Pepsi recently chose to mark its birth year, 1893, with the same number of generative NFTs. Each of these is generated through an algorithm that defines their individual characteristics – and consequently the rarity of each token.
Nike is breaking new ground through CryptoKicks – a pioneering NFT where each token is paired with a physical shoe release. Through a unique patent, the brand has opened the door to ‘genetic sneaker engineering’ – allowing for two NFTs to come together and create a shoe ‘offspring.’ This is a novel approach, empowering Nike to open up a new market – and giving fans access to increasingly unique collections.
Branded NFTs mark a new era of interaction between brands and consumers. But this isn’t all about creating external value through uniqueness.
Dynamic NFTs are agents of personalization; they can reflect the preferences, habits and traits of their owner. A fitness brand could create dynamic NFTs generated by using data points of its members’ fitness wearable, or a music streaming service could release a unique NFT that reflects its audience’s individual listening habits, perhaps created in collaboration with the artist.

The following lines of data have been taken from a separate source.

(* ===== verification/Backend.v ===== *)
(** * Container backends ([src/control/backend])

    How Docker and Kubernetes implement the backend interface of [Controller]:
    the Docker operations over a daemon given by the documented behaviour of its
    API ([DockerDaemon]), the Kubernetes operations over the answers of the API
    server, and the job slots both report.

    The Kubernetes quantity parser and the daemon are parameters.  Live
    utilization figures, logs and registry credentials are left out. *)

From S2P Require Import Prelude Rfc3339 Decimal Lifecycle JobStore Controller.

(** ** Launch specifications *)

Definition PullIfNotPresent : bytes := bs "ifnotpresent".
Definition PullAlways : bytes := bs "always".
Definition PullNever : bytes := bs "never".

(** [orString] *)
Definition orString (v def : bytes) : bytes := if decide (v = []) then def else v.

(** A port of zero means 8080. *)
Definition control_port (spec : LaunchSpec) : Z := if ls_Port spec =? 0 then 8080 else ls_Port spec.

(** [joinReason], [shortID] *)
Definition joinReason (a b : bytes) : bytes := if decide (a = []) then b else if decide (b = []) then a else a ++ bs "; " ++ b.
Definition shortID (id : bytes) : bytes := take 12 id.

(** A quantity: its value in thousandths, and rounded up to units. *)
Notation quantity_parser := (bytes → result (Z * Z)).

(** ** Docker *)

(** What a container is created with. *)
Record dconfig := mkDConfig {
  dc_Image : bytes;
  dc_Env : list bytes;
  dc_Port : Z;
  dc_Labels : gmap bytes bytes;
  dc_Binds : list bytes;
  dc_NanoCPUs : Z;
  dc_Memory : Z;
  dc_Name : bytes
}.
Definition job_label (c : dconfig) : bytes := default [] (dc_Labels c !! bs "weibo.job").

(** An error of the daemon; [client.IsErrNotFound] tells the first kind. *)
Inductive derr := NotFound (e : bytes) | OtherErr (e : bytes).
Definition derr_text (e : derr) : bytes := match e with NotFound e | OtherErr e => e end.
(** [Handler] *)
Definition Handler (a : Agent) (r : arequest) : Agent * areply :=
  match r with
  | GetLivez => (a, AAlive)
  | GetReadyz => (a, APhaseReply (if decide (ag_phase a = ARunning) then 200 else 503) (ag_phase a))
  | GetHealthz => (a, APhaseReply (if decide (ag_phase a = AFailed) then 503 else 200) (ag_phase a))
  | GetState => (a, APhaseReply 200 (ag_phase a))
  | PostCancel => let a := (Cancel a).1 in (a, APhaseReply 202 (ag_phase a))
  | PostSavepoint label =>
      if decide (label = []) then (a, AErrorReply 400 (bs "missing ?label"))
      else match RequestSavepoint a label with
           | (a, true) => (a, APhaseReply 202 (ag_phase a))
           | (a, false) => (a, AErrorReply 409 (bs "job is not running"))
           end
  end.

(** ** Concurrent use *)

Inductive run_state := NotStarted | Executing | Returned (err : option gerr) (shutdownRequested : bool) | RunDone (err : option gerr) (shutdownRequested : bool).

(** The agent, its [Run], whether the run's context is done, the accepted
    requests that have not yet called [Cancel], and the labels accepted so far. *)
Record system := mkSystem { sy_agent : Agent; sy_run : run_state; sy_done : bool; sy_pending : nat; sy_accepted : list bytes }.

Inductive agent_step : system → system → Prop :=
| step_begin a d n acc now : agent_step (mkSystem a NotStarted d n acc) (mkSystem (run_begin a now) Executing d n acc)
| step_signal a r d n acc : agent_step (mkSystem a r d n acc) (mkSystem a r true n acc)
| step_checkpoint a d n acc now rep : agent_step (mkSystem a Executing d n acc) (mkSystem (onCheckpointReport a now rep) Executing d n acc)
| step_cancel a r d n acc : agent_step (mkSystem a r d n acc) (mkSystem (Cancel a).1 r (d || (Cancel a).2) n acc)
| step_request a r d n acc label : label ≠ [] →
    agent_step (mkSystem a r d n acc)
      (if (request_mark a label).2 then mkSystem (request_mark a label).1 r d (S n) (acc ++ [label]) else mkSystem a r d n acc)
| step_request_cancel a r d n acc : agent_step (mkSystem a r d (S n) acc) (mkSystem (Cancel a).1 r (d || (Cancel a).2) n acc)
| step_return a d n acc err : agent_step (mkSystem a Executing d n acc) (mkSystem a (Returned err d) true n acc)
| step_finish a d n acc err sd : agent_step (mkSystem a (Returned err sd) d n acc) (mkSystem (run_end a err sd) (RunDone err sd) d n acc).

Definition new_system (signalled : bool) : system := mkSystem NewAgent NotStarted signalled 0 [].

(** ** The process *)

Section serve.
Context (Quote : bytes → bytes).
Context (marshal : CheckpointData → bytes) (unmarshal : bytes → result CheckpointData).
Context (walk : fsys → list (path * bytes)) (range : gmap bytes bytes → list (bytes * bytes)).
Context {B : Type} `{!Blobstore B}.
(** Where [typedSinkAdapter.Write] is: at its select, sending a record, waiting for
    the sink with an error of its own or for the sink's, or returned. *)
Inductive adapter_at := AtLoop | AtSend (tr : TypedRecord val t) | AtWait (own : option bytes) | AtReturn (err : option bytes).

(** The input that is left, the channel, whether it is closed, the records the
    function took, the return of the sink's goroutine, and the context. *)
Record adapter := mkAdapter {
  ad_in : list (trecord val); ad_chan : list (TypedRecord val t); ad_closed : bool; ad_taken : list (TypedRecord val t);
  ad_sink : option (option bytes); ad_at : adapter_at; ad_ctx : bool
}.
Definition adapter_init (rs : list (trecord val)) : adapter := mkAdapter rs [] false [] None AtLoop false.
Definition ctx_err : bytes := bs "context canceled".
Definition chan_cap : nat := 256.
(* ===== verification/History.v ===== *)
(** * Metrics history, discovery and diagnostics ([src/control/history.go],
    [discovery.go], [diagnostics.go])

    The bounded series of samples the controller keeps per job, the sampling of the
    live jobs found by discovery, and the read-only views of the API: attempts,
    logs and the diagnosis of a failure.

    Controller calls are in the monad of [Controller].  The history is a value
    passed along; requests to the job agents are parameters. *)

From S2P Require Import Prelude Decimal Float64 Lifecycle JobStore Controller FieldOps.
From Stdlib Require Import Strings.Byte SpecFloat.

(** ** The series *)

Definition DefaultHistorySamples : Z := 240.

(** [Sample] *)
Record Sample := mkSample {
  sa_At : time; sa_Phase : bytes; sa_RecordsIn : Z; sa_RecordsOut : Z; sa_CheckpointID : bytes; sa_LastCheckpointAt : option time;
  sa_CheckpointDurationMs : Z; sa_CheckpointSizeBytes : Z; sa_KafkaLag : Z; sa_EdgeQueued : Z; sa_Errors : Z; sa_LastError : bytes
}.
Definition zeroSample : Sample := mkSample zeroTime [] 0 0 [] None 0 0 0 0 0 [].

(** [History] *)
Record History := mkHistory { h_max : Z; h_series : gmap bytes (list Sample) }.
Definition NewHistory (max : Z) : History := mkHistory (if max <=? 0 then DefaultHistorySamples else max) ∅.
Definition series_of (h : History) (job : bytes) : list Sample := default [] (h_series h !! job).

(** [History.Add]: the oldest samples go. *)
Definition history_Add (h : History) (job : bytes) (s : Sample) : History :=
  let series := series_of h job ++ [s] in
  let n := Z.of_nat (length series) in
  let series := if h_max h <? n then drop (Z.to_nat (n - h_max h)) series else series in
  mkHistory (h_max h) (<[job := series]> (h_series h)).

(** [History.Series]; the positions are computed in floating point. *)
Definition stride (n m : Z) : float64 := SFdiv prec emax (f_of_int (n - 1)) (f_of_int (m - 1)).
Definition point (n m i : Z) : Z := f_to_int (SFmul prec emax (f_of_int i) (stride n m)).
Fixpoint pick_points (series : list Sample) (n m : Z) (poss : list nat) : result (list Sample) :=
  match poss with
  | [] => Ok []
  | i :: poss =>
      let k := point n m (Z.of_nat i) in
      match (if k <? 0 then None else series !! Z.to_nat k) with
      | Some s => rest <-? pick_points series n m poss ;; Ok (s :: rest)
      | None => Panic (bs "index out of range")
      end
  end.
Definition Series (h : History) (job : bytes) (maxPoints : Z) : result (list Sample) :=
  let series := series_of h job in
  let n := Z.of_nat (length series) in
  if (maxPoints <=? 0) || (n <=? maxPoints) then Ok series
  else if maxPoints =? 1 then match last series with Some s => Ok [s] | None => Panic (bs "index out of range") end
  else pick_points series n maxPoints (seq 0 (Z.to_nat maxPoints)).

(** [Drop], [Latest], [JobsWithHistory] *)
Definition history_Drop (h : History) (job : bytes) : History := mkHistory (h_max h) (delete job (h_series h)).
Definition Latest (h : History) (job : bytes) : option Sample := last (series_of h job).
Definition JobsWithHistory (h : History) : list bytes := (map_to_list (filter (λ x, x.2 ≠ []) (h_series h))).*1.

(** ** Scraping an agent *)

(** [strings.Fields] on ASCII. *)
Fixpoint fields_from (cur s : bytes) : list bytes :=
  match s with
  | [] => if decide (cur = []) then [] else [cur]
  | b :: s => if is_space b then (if decide (cur = []) then fields_from [] s else cur :: fields_from [] s) else fields_from (cur ++ [b]) s
  end.
Definition strings_Fields (s : bytes) : list bytes := fields_from [] s.

(** [promSample]: the text before the first brace and the value. *)
Fixpoint before_byte (c : byte) (s : bytes) : bytes :=
  match s with [] => [] | b :: s => if decide (b = c) then [] else b :: before_byte c s end.
Definition promSample (line : bytes) : option (bytes * Z) :=
  let line := trim_space line in
  if bool_decide (line = []) || has_prefix (bs "#") line then None
  else match strings_Fields line with
       | name :: value :: _ => let '(f, fine) := ParseFloat value in if fine then Some (before_byte x7b name, f_to_int f) else None
       | _ => None
       end.

(** [scrapeAgentMetrics] on the text of the answer; no answer counts as zeros. *)
Definition error_metrics : list bytes :=
  [bs "weibo_stage_errors_total"; bs "weibo_operator_worker_errors_total"; bs "weibo_source_errors_total"; bs "weibo_sink_errors_total";
   bs "weibo_records_failed_total"].
Definition metrics_line (acc : Z * Z) (line : bytes) : Z * Z :=
  match promSample line with
  | Some (name, v) => if decide (name = bs "weibo_edge_queue_size") then (i64_add acc.1 v, acc.2)
                      else if decide (name ∈ error_metrics) then (acc.1, i64_add acc.2 v) else acc
  | None => acc
  end.
Definition scrapeAgentMetrics (resp : result (Z * bytes)) : Z * Z :=
  match resp with
  | Ok (200, body) => foldl metrics_line (0, 0) (strings_Split x0a (take (Z.to_nat (4 * 2 ^ 20)) body))
  | _ => (0, 0)
  end.

(** [sumLag] *)
Definition lag_of (item : json) : Z :=
  match item with
  | JObject fs =>
      match last (filter (λ x, x.1 = bs "lag") fs) with
      | Some (_, JNumber lit) => let f := (ParseFloat lit).1 in if f_ltb f_zero f then f_to_int f else 0
      | _ => 0
      end
  | _ => 0
  end.
Definition sumLag (source : json) : Z := match source with JArray items => foldl (λ t j, i64_add t (lag_of j)) 0 items | _ => 0 end.

(** [agentState], [scrapeTarget]; [decode] reads the JSON of the state. *)
Record agentState := mkAgentState {
  as_Phase : bytes; as_RecordsIn : Z; as_RecordsOut : Z; as_CheckpointID : bytes; as_LastCheckpointAt : option time; as_LastError : bytes;
  as_Source : json; as_Checkpoints : list (Z * Z)
}.
Definition scrapeTarget (decode : bytes → result agentState) (now : time) (get : bytes → result (Z * bytes)) : result Sample :=
  answer <-? get (bs "/state") ;;
  let '(status, body) := answer in
  if negb (status =? 200) then Err (bs "agent returned " ++ FormatInt status)
  else
    st <-? decode body ;;
    let '(dur, size) := default (0, 0) (head (as_Checkpoints st)) in
    let '(queued, errs) := scrapeAgentMetrics (get (bs "/metrics")) in
    Ok (mkSample now (as_Phase st) (as_RecordsIn st) (as_RecordsOut st) (as_CheckpointID st) (as_LastCheckpointAt st) dur size
          (sumLag (as_Source st)) queued errs (as_LastError st)).

(** ** Discovery *)

Definition backend_phase_text (p : BackendPhase) : bytes :=
  match p with BPending => bs "pending" | BRunning => bs "running" | BExited => bs "exited" | BGone => bs "gone" | BUnhealthy => bs "unhealthy" end.

(** [DiscoveryTarget] *)
Record DiscoveryTarget := mkTarget { tg_Targets : list bytes; tg_Labels : gmap bytes bytes }.
Definition target_of (addr id name phase : bytes) : DiscoveryTarget :=
  mkTarget [addr] {[bs "weibo_job_id" := id; bs "weibo_job_name" := name; bs "weibo_run_phase" := phase]}.
Definition target_job (t : DiscoveryTarget) : bytes := default [] (tg_Labels t !! bs "weibo_job_id").
Definition target_addr (t : DiscoveryTarget) : bytes := default [] (head (tg_Targets t)).
Definition addr_le (t u : DiscoveryTarget) : Prop := ¬ bytes_lt (target_addr u) (target_addr t).
#[export] Instance addr_le_dec : RelDecision addr_le.
Proof. intros t u. unfold addr_le. apply _. Defined.

Section discovery.
Context (O : oracle).
(** The limiter remembers what it needs from [now - window] on. *)
Definition limiter_inv (st : list (bytes * time * bool) * hits) (now : time) : Prop :=
  ∀ key c, now - window ≤ c → filter (λ ts, c < ts) (default [] (st.2 !! key)) = passed key c st.1.

Lemma filter_filter_gt (c c' : time) (l : list time) : c ≤ c' → filter (λ ts, c' < ts) (filter (λ ts, c < ts) l) = filter (λ ts, c' < ts) l.
Proof. intros Hc. rewrite list_filter_filter. apply list_filter_iff. unfold time in *. lia. Qed.

Lemma limiter_step_spec st last key now : limiter_inv st last → last ≤ now →
  let fine := bool_decide (Z.of_nat (length (passed key (now - window) st.1)) < limit) in
  (limiter_step st (key, now)).1 = st.1 ++ [(key, now, fine)] ∧ limiter_inv (limiter_step st (key, now)) now.
Proof.
  intros Hi Hl fine. unfold limiter_step, Allow. cbn [fst snd]. set (keep := filter _ _).
  assert (keep = passed key (now - window) st.1) as Hkeep.
  { etrans; [|apply (Hi key (now - window)); unfold time, duration in *; lia]. apply list_filter_iff. intros ts. unfold After, Add. rewrite Z.ltb_lt. unfold time, duration in *. lia. }
  assert (∀ c, now - window ≤ c → filter (λ ts, c < ts) keep = passed key c st.1) as Hk.
  { intros c Hc. rewrite Hkeep. unfold passed. by apply filter_filter_gt. }
  unfold fine. rewrite Hkeep in *. match goal with |- context [limit <=? ?x] => destruct (Z.leb_spec limit x) as [Hle|Hlt] end; cbn [fst snd].
  - rewrite (bool_decide_eq_false_2 _ (proj2 (Z.nlt_ge _ _) Hle)). split; [done|]. intros k c Hc. cbn [fst snd]. rewrite passed_snoc, andb_false_r, app_nil_r.
    destruct (decide (k = key)) as [->|Hne]; [rewrite lookup_insert_eq; by apply Hk|]. rewrite lookup_insert_ne by done. apply Hi. unfold time, duration in *. lia.
  - rewrite (bool_decide_eq_true_2 _ Hlt). split; [done|]. intros k c Hc. cbn [fst snd]. rewrite passed_snoc, andb_true_r.
    destruct (decide (k = key)) as [->|Hne].
    + rewrite lookup_insert_eq, bool_decide_eq_true_2 by done. match goal with |- context [default [] (Some ?l)] => change (default [] (Some l)) with l end. rewrite filter_app. f_equal; [by apply Hk|].
      cbn [andb]. rewrite filter_cons, filter_nil. destruct (Z.ltb_spec c now); [by rewrite decide_True|by rewrite decide_False by (unfold time in *; lia)].
    + rewrite lookup_insert_ne, bool_decide_eq_false_2 by done. cbn [andb]. rewrite app_nil_r. apply Hi. unfold time, duration in *. lia.
Qed.

Lemma limiter_snoc evs e : limiter_run (evs ++ [e]) = limiter_step (limiter_run evs) e.
Proof. unfold limiter_run. by rewrite foldl_app. Qed.
Lemma limiter_inv_mono st a b : a ≤ b → limiter_inv st a → limiter_inv st b.
Proof. intros Hab Hi key c Hc. apply Hi. unfold time, duration in *. lia. Qed.

Lemma limiter_inv_run evs now : StronglySorted Z.le evs.*2 → Forall (λ t, t ≤ now) evs.*2 → limiter_inv (limiter_run evs) now.
Proof.
  revert now. induction evs as [|[k t] evs IH] using rev_ind; intros now Hs Hn; [intros key c _; cbn; by rewrite lookup_empty|]. rewrite fmap_app in Hs, Hn. cbn in Hs, Hn.
  apply Forall_app in Hn as [_ Hn]. rewrite Forall_singleton in Hn. apply (limiter_inv_mono _ t); [exact Hn|]. rewrite limiter_snoc.
  apply (limiter_step_spec _ t); [|apply Z.le_refl]. apply IH; [by apply StronglySorted_app_1_l in Hs|]. apply Forall_forall. intros x Hx.
  eapply (StronglySorted_app_1_elem_of Z.le); [exact Hs|done|by left].
Qed.
Lemma limiter_log_snoc evs k now : StronglySorted Z.le (evs ++ [(k, now)]).*2 →
  (limiter_run (evs ++ [(k, now)])).1 =
  (limiter_run evs).1 ++ [(k, now, bool_decide (Z.of_nat (length (passed k (now - window) (limiter_run evs).1)) < limit))].
Proof.
  intros Hs. rewrite limiter_snoc. rewrite fmap_app in Hs. cbn in Hs. apply (limiter_step_spec _ now); [|apply Z.le_refl].
  apply limiter_inv_run; [by apply StronglySorted_app_1_l in Hs|]. apply Forall_forall. intros x Hx.
  eapply (StronglySorted_app_1_elem_of Z.le); [exact Hs|done|by left].
Qed.
Lemma passed_in key c log x : x ∈ passed key c log → x ∈ log.*1.*2 ∧ c < x.
Proof.
  unfold passed. intros [Hc Hx]%list_elem_of_filter. split; [|done]. apply list_elem_of_omap in Hx as ([[k t] b] & Hin & E). cbn in E.
  destruct (bool_decide (k = key) && b); [|done]. injection E as <-. apply list_elem_of_fmap. exists (k, t). split; [done|]. apply list_elem_of_fmap. by exists (k, t, b).
Qed.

Instead of having an NFT collection released to the world in a one-off event, brands can release NFTs that reflect the individual characteristics of their customers. People change. And branded NFTs can change alongside them.
These appeal much in the same way as traditional investments. People invest in stocks, fine wine or property because of their capacity to mature, develop and grow in value over time. But the connection goes beyond simply being an asset with the potential to increase in fiscal value. Dynamic and generative NFTs take user-centricity to new heights – deepening the connection between the creator and the NFT owner.
Here comes the sun
NFTs are no longer limited to just exhibiting traditional media such as images or videos – or a digital replica of John Lennon’s guitar.
The borders between art and technology in NFTs are blending, and technology is influencing creative possibilities for the generation and the manipulation of NFTs. There is a lot more to discover under the surface.
Through generative NFTs, brands have the opportunity to create even more powerful digital connections, combining autonomous design and customization with controllable rarity to spark connections and drive value.
It can be daunting creating parameters for growth, rather than the specifics of how a branded NFT would look. But, just like brands themselves, these NFTs can grow and develop over time – building relationships and creating value on the way.
Paola Demichelis is creative developer at Superunion.